* **What you need to do**
Locate all lines in the data below that hold "unit" and show them.

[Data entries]
(* ===== verification/ServerInit.v ===== *)
(** * Initialisation of the Unix server, and the whole program

    [server_init_listening] establishes the invariant; the main loop keeps it.
    The theorems about the program as a whole are stated here. *)

From S2P Require Import Prelude Queue ArrayList CString ReadBuf WriteBuf State Options Request UnixOS.
From S2P Require Import ServerUnix ServerPoll ServerAbs ServerInv ServerNet ServerHandlers ServerProcs.
From S2P Require Import ServerMsgs ServerLoop ServerMain.
From Stdlib Require Import Ascii.

(** The abstract server before any client connected. *)
Definition a_initial (parallel : Z) : astate := mk_a ∅ ∅ [] parallel.

Section init.
Context `{Libc} {W : Type} `{UnixOSLaws W} `{!Start W}.
Implicit Types (s : ustate W).

Lemma wp_check_res s r msg (Q : unit → ustate W → Prop) :
  can_shutdown s → (r ≠ -1 → Q tt s) → wp (check_res r msg) Q ending s.
Proof.
  intros Hc HQ. unfold check_res. destruct (Z.eqb_spec r (-1)); [by apply wp_shutdown|by apply HQ].
Qed.

Lemma wp_neutral {A} (c : sys A) (Q : A → ustate W → Prop) E s :
  neutral c = true → (∀ r, input_of (SysRec c r) = None) →
  (∀ r w' t, view w' = view (u_world s) → os c (u_world s) = (r, w') →
     os_step (u_world s) w' → inputs t = inputs (u_trace s) → Q r (set_world w' t s)) →
  wp (syscall c) Q E s.
Proof.
  intros Hn Hin HQ. apply wp_syscall. intros r w' Hos.
  apply HQ; [by eapply os_neutral|done|by eapply os_step_call|by apply inputs_quiet].
Qed.

Lemma can_shutdown_empty s l : u_clients s = Some l → list_models l ∅ → can_shutdown s.
Proof.
  intros Hl Hm. unfold can_shutdown. rewrite Hl. exists []. split; [by apply list_models_empty|done].
Qed.

(** The state just before [setup_child_pipe]. *)
Record listening (parallel : Z) s : Prop := {
  ls_core : core_inv (a_initial parallel) [] (u_core s);
  ls_clients : ∃ l, u_clients s = Some l ∧ list_models l ∅;
  ls_procs : list_models (u_processes s) ∅;
  ls_poll : poll_rep (u_poll_list s) (u_poll_num s) (u_poll_len s)
              [mk_pollfd (u_server_sock s) POLLIN 0];
  ls_dir : dir_ok (u_current_dir s);
  ls_reached : reached (u_world s);
  ls_inputs : inputs (u_trace s) = [];
  ls_children : v_children (view (u_world s)) = ∅;
  ls_fds : u_server_sock s ∈ v_fds (view (u_world s));
  ls_listen : u_server_sock s ∈ v_listeners (view (u_world s))
}.

Lemma listening_world parallel s w' t :
  listening parallel s → view w' = view (u_world s) → os_step (u_world s) w' →
  inputs t = inputs (u_trace s) → listening parallel (set_world w' t s).
Proof.
  intros [] Hv Hs Ht. split; cbn; rewrite ?Hv, ?Ht; try done. by eapply reached_step.
Qed.

Lemma listening_shutdown parallel s : listening parallel s → can_shutdown s.
Proof. intros []. destruct ls_clients0 as (l & ? & ?). by eapply can_shutdown_empty. Qed.

(** [setup_child_pipe] completes the invariant. *)
Definition piped (parallel : Z) s : Prop :=
  listening parallel s ∧ (u_cpipe s).1 ∈ v_fds (view (u_world s)) ∧
  (u_cpipe s).1 ≠ u_server_sock s.

(** A [fcntl] or [sigaction] call of [setup_child_pipe] and its check. *)
Lemma wp_checked_call {B} parallel (c : sys Z) msg (k : Z → M (ustate W) B) Q s :
  piped parallel s → neutral c = true → (∀ r, input_of (SysRec c r) = None) →
  (∀ r s', piped parallel s' → u_cpipe s' = u_cpipe s → wp (k r) Q ending s') →
  wp (r ← syscall c; _ ← (if r =? -1 then shutdown_with_msg msg else mret tt); k r) Q ending s.
Proof.
  intros (Hl & Hp & Hps) Hn Hin Hk. apply wp_bind. apply wp_neutral; [done..|].
  intros r w' t Hv _ Hstep Ht.
  assert (listening parallel (set_world w' t s)) as Hl' by (by apply listening_world).
  apply wp_bind. destruct (r =? -1).
  - apply wp_shutdown. by eapply listening_shutdown.
  - apply wp_ret. apply Hk; [|done]. split; [done|]. cbn. by rewrite Hv.
Qed.

Lemma listening_inv parallel s arr' num' len' :
  piped parallel s →
  poll_rep arr' num' len' [mk_pollfd (u_server_sock s) POLLIN 0; mk_pollfd (u_cpipe s).1 POLLIN 0] →
  inv (a_initial parallel)
    [mk_pollfd (u_server_sock s) POLLIN 0; mk_pollfd (u_cpipe s).1 POLLIN 0] []
    (set_poll arr' num' len' s).
Proof.
  intros ([] & Hp & Hne) Hpr. pose proof (fds_nonneg _ _ Hp) as Hp0.
  pose proof (fds_nonneg _ _ ls_fds0) as Hs0. split; [done|].
  set (p := (u_cpipe s).1) in *.
  assert (watched [mk_pollfd (u_server_sock s) POLLIN 0; mk_pollfd p POLLIN 0] =
    [u_server_sock s; p]) as Hw.
  { rewrite !watched_cons. cbn. by rewrite !decide_True by lia. }
  split; cbn -[watched]; fold p; rewrite ?Hw, ?dom_empty_L; try done.
  - apply NoDup_cons. split; [|apply NoDup_singleton]. rewrite list_elem_of_singleton. congruence.
  - intros fd. rewrite !elem_of_cons. set_solver.
  - intros e He _. unfold wanted. rewrite lookup_empty. set_solver.
  - set_solver.
Qed.

Lemma wp_setup_child_pipe parallel s Q :
  listening parallel s →
  (∀ pl s', inv (a_initial parallel) pl [] s' → inputs (u_trace s') = [] → Q tt s') →
  wp setup_child_pipe Q ending s.
Proof.
  intros Hl HQ. unfold setup_child_pipe. wp_go. apply wp_syscall. intros r w' Hos.
  pose proof (os_step_call _ _ _ _ Hos) as Hstep. pose proof (os_pipe _ _ _ Hos) as Hpipe. destruct r as [[p0 p1]|].
  2:{ apply wp_shutdown. eapply listening_shutdown, listening_world; [done..|by apply inputs_quiet]. }
  destruct Hpipe as (H0p & H1p & Hne & Hn0 & Hn1 & Hv).
  apply wp_bind, wp_modify. set (s1 := set_cpipe _ _).
  assert (piped parallel s1) as Hp1.
  { pose proof (ls_fds _ _ Hl) as Hfd. split; [|split].
    - destruct Hl. split; cbn; rewrite ?Hv; cbn; try done;
        [by eapply reached_step|by rewrite inputs_quiet|set_solver].
    - cbn. rewrite Hv. cbn. set_solver.
    - cbn. intros ->. by apply Hn0. }
  assert ((u_cpipe s1).1 = p0) as Hp0 by done. clearbody s1.
  eapply wp_checked_call; [exact Hp1|done|done|]. intros fl2 s2 Hp2 Hc2.
  eapply wp_checked_call; [exact Hp2|done|done|]. intros _ s3 Hp3 Hc3.
  eapply wp_checked_call; [exact Hp3|done|done|]. intros fl4 s4 Hp4 Hc4.
  eapply wp_checked_call; [exact Hp4|done|done|]. intros _ s5 Hp5 Hc5.
  eapply wp_checked_call; [exact Hp5|done|done|]. intros _ s6 Hp6 Hc6.
  assert (p0 = (u_cpipe s6).1) as -> by congruence.
  eapply wp_add_to_poll; [apply (ls_poll _ _ (proj1 Hp6))|auto with wp|].
  intros arr' len' Harr. eapply HQ; [by apply listening_inv|apply (ls_inputs _ _ (proj1 Hp6))].
Qed.

(** ** The listening socket *)

Lemma core_inv_initial c q :
  core_fresh c → 1 ≤ c_parallel c ≤ INT_MAX → is_Some (c_socketname c) → queue_rep q [] →
  core_inv (a_initial (c_parallel c)) [] (set_queue q c).
Proof.
  intros Hf Hp Hn Hq. split; try done.
  assert (owns (a_initial (c_parallel c)) [] = []) as ->.
  { unfold owns. cbn. by rewrite fmap_empty, !map_to_list_empty. }
  split; [constructor|]. intros x Hx. by apply elem_of_nil in Hx.
Qed.

(** Binding and listening, with the tables allocated. *)
Lemma wp_bind_socket s filen parallel (k : Z → M (ustate W) unit) Q :
  can_shutdown s → 0 < parallel ≤ alloc_max →
  (∀ r w' t, r ∈ v_fds (view w') → r ∈ v_listeners (view w') →
     v_children (view w') = v_children (view (u_world s)) →
     (∀ fd, fd ∈ v_fds (view (u_world s)) → fd ∈ v_fds (view w') ∧ fd ≠ r) →
     rtc os_step (u_world s) w' → inputs t = inputs (u_trace s) →
     wp (k r) Q ending (set_world w' t (set_server_sock r s))) →
  wp (sock ← syscall SysSocket;
      _ ← modify (set_server_sock sock);
      r ← syscall (SysUnlink filen);
      _ ← (match r with
           | inr errno => if negb (errno =? ENOENT)
                          then shutdown_with_msg "error deleting socket" else mret tt
           | inl _ => mret tt
           end);
      res ← syscall (SysBind sock filen);
      _ ← check_res res "error binding socket";
      backlog ← lift (int_of (parallel * 2));
      res ← syscall (SysListen sock backlog);
      _ ← check_res res "error listening on socket"; k sock) Q ending s.
Proof.
  intros Hc Hpar Hk. pose proof alloc_max_range as Hmax.
  apply wp_bind, wp_syscall. intros sock w1 Hos1. pose proof (os_step_call _ _ _ _ Hos1) as Hst1.
  apply os_socket in Hos1.
  apply wp_bind, wp_modify. apply wp_bind, wp_neutral; [done..|]. intros r w2 t2 Hv2 _ Hst2 Ht2.
  cbn in Ht2. rewrite inputs_quiet in Ht2 by done.
  assert (∀ s', u_clients s' = u_clients s → u_heap s' = u_heap s → can_shutdown s') as Hcs.
  { intros s' H1' H2'. unfold can_shutdown in *. by rewrite H1', H2'. }
  apply wp_bind. eapply (wp_post _ (λ _ s', s' = set_world w2 t2 (set_server_sock sock s))).
  { destruct r as [|errno]; [by apply wp_ret|].
    destruct (negb (errno =? ENOENT)); [apply wp_shutdown; by apply Hcs|by apply wp_ret]. }
  intros [] s' ->. wp_go. apply wp_neutral; [done..|]. intros r3 w3 t3 Hv3 _ Hst3 Ht3. wp_go.
  apply wp_check_res; [by apply Hcs|]. intros _. wp_go.
  eapply wp_lift_ok; [apply int_of_ok; unfold INT_MIN, INT_MAX; lia|]. wp_go.
  apply wp_syscall. intros r4 w4 Hos4. pose proof (os_step_call _ _ _ _ Hos4) as Hst4.
  apply os_listen in Hos4. wp_go.
  apply wp_check_res; [by apply Hcs|]. intros Hr4. cbn in Hv2, Hv3, Hos4.
  destruct Hos4 as [[? _]|[Hin Hv4]]; [done|]. rewrite Hv3, Hv2 in Hin, Hv4.
  pose proof (fds_nonneg _ _ Hin) as Hpos.
  destruct Hos1 as [[-> _]|(_ & Hnew & Hv1)]; [lia|]. rewrite Hv1 in Hv4.
  apply Hk; rewrite ?Hv4; cbn; [set_solver..|done| | |].
  - intros fd Hfd. split; [set_solver|]. by intros ->.
  - eapply rtc_l; [exact Hst1|]. eapply rtc_l; [exact Hst2|]. eapply rtc_l; [exact Hst3|].
    by eapply rtc_once.
  - rewrite inputs_quiet by done. cbn in Ht3. by rewrite Ht3.
Qed.

Lemma wp_server_init_listening s name Q :
  core_fresh (u_core s) → 1 ≤ c_parallel (u_core s) ≤ INT_MAX → is_Some (c_socketname (u_core s)) →
  u_clients s = None → v_children (view (u_world s)) = ∅ → reached (u_world s) →
  inputs (u_trace s) = [] →
  (∀ pl s', inv (a_initial (c_parallel (u_core s))) pl [] s' → inputs (u_trace s') = [] → Q tt s') →
  wp (server_init_listening name (c_parallel (u_core s))) Q ending s.
Proof.
  intros Hfresh Hpar Hname Hcl Hch Hrun Hin HQ. pose proof alloc_max_range as Hmax.
  unfold server_init_listening. wp_go.
  apply wp_neutral; [done..|]. intros dir w1 t1 Hv1 Hos1 Hst1 Ht1.
  assert (dir_ok dir) as Hd.
  { pose proof (os_getcwd _ _ _ Hos1) as Hd. destruct dir; [done|]. by eapply answered_call. }
  wp_go. apply wp_syscall. intros cur_dir w2 Ho2. pose proof (os_step_call _ _ _ _ Ho2) as Hst2.
  apply os_open in Ho2. cbn in Ho2, Hst2. wp_go.
  apply wp_check_res; [by unfold can_shutdown; cbn; rewrite Hcl|]. intros Hcur. wp_go.
  apply wp_neutral; [done..|]. intros r3 w3 t3 Hv3 _ Hst3 Ht3. wp_go. cbn in Ht3.
  rewrite inputs_quiet in Ht3 by done.
  apply wp_check_res; [by unfold can_shutdown; cbn; rewrite Hcl|]. intros _.
  unfold on_core, init_logging, init_request_queue. wp_go.
  eapply (wp_post _ (λ _ c', core_fresh c' ∧ c_parallel c' = c_parallel (u_core s) ∧
    c_socketname c' = c_socketname (u_core s))).
  { cbn. by destruct (c_logging (u_core s)); wp_go. }
  intros [] c1 (Hf1 & Hp1 & Hn1). wp_go.
  eapply wp_lift_oom; [by apply init_queue_oom|auto with wp|]. intros q Hq. wp_go.
  eapply wp_lift_oom; [apply list_models_init_oom; lia|auto with wp|]. intros l [Hl Hcap]. wp_go.
  eapply wp_lift_ok; [apply int_of_ok; unfold INT_MIN, INT_MAX; lia|]. wp_go.
  eapply wp_lift_oom; [apply c_malloc_oom|auto with wp|]. intros arr0 [Hn0 ->]. wp_go.
  set (s4 := set_poll _ _ _ _).
  assert (can_shutdown s4) as Hc4 by (by eapply can_shutdown_empty).
  eapply (wp_post _ (λ _ s', s' = s4)).
  { destruct (_ <? _); [by apply wp_shutdown|by apply wp_ret]. }
  intros [] s' ->. eapply (wp_bind_socket s4 (basename (cstr name)) (c_parallel (u_core s)));
    [done|lia|]. intros sock w5 t5 Hs5 Hl5 Hch5 Hfd5 Hst5 Ht5. wp_go.
  assert (∀ w t, can_shutdown (set_world w t (set_server_sock sock s4))) as Hcs by done.
  apply wp_neutral; [done..|]. intros r6 w6 t6 Hv6 _ Hst6 Ht6. wp_go.
  apply wp_check_res; [apply Hcs|]. intros _. wp_go.
  apply wp_syscall. intros r7 w7 Hos7. pose proof (os_step_call _ _ _ _ Hos7) as Hst7.
  apply os_close in Hos7. cbn in Hos7, Hv6. wp_go.
  apply wp_check_res; [apply Hcs|]. intros _. wp_go.
  set (s7 := set_world w7 _ _).
  assert (cur_dir ≠ sock) as Hcs'.
  { apply Hfd5. cbn. rewrite Hv3. cbn. destruct Ho2 as [[? _]|(_ & _ & ->)]; [done|]. cbn. set_solver. }
  eapply (wp_add_to_poll s7 []); [|auto with wp|].
  { split; cbn; try done; try lia. by rewrite arr_len_new by lia. }
  intros arr' len' Harr. unfold init_process_list, on_core. wp_go.
  eapply wp_lift_oom; [apply list_models_init_oom; cbn; lia|auto with wp|]. intros pl [Hpl _]. wp_go.
  eapply wp_setup_child_pipe; [|exact HQ]. split; cbn; try done.
  - rewrite <- Hp1. apply core_inv_initial; [done|lia|by rewrite Hn1|done].
  - eauto.
  - eapply reached_step; [|exact Hst7]. eapply reached_step; [|exact Hst6].
    eapply reached_steps; [|exact Hst5]. eapply reached_step; [|exact Hst3].
    eapply reached_step; [|exact Hst2]. by eapply reached_step.
  - rewrite inputs_quiet by done. cbn in Ht6, Ht5. by rewrite Ht6, Ht5, Ht3, Ht1, Hin.
  - rewrite Hos7, Hv6. cbn. rewrite Hch5. cbn. rewrite Hv3. cbn.
    destruct Ho2 as [[? _]|(_ & _ & ->)]; [done|]. cbn. by rewrite Hv1.
  - rewrite Hos7, Hv6. cbn. set_solver.
  - rewrite Hos7, Hv6. cbn. set_solver.
Qed.
End init.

* **Task answer**
Lemma wp_check_res s r msg (Q : unit → ustate W → Prop) :
Lemma wp_bind_socket s filen parallel (k : Z → M (ustate W) unit) Q :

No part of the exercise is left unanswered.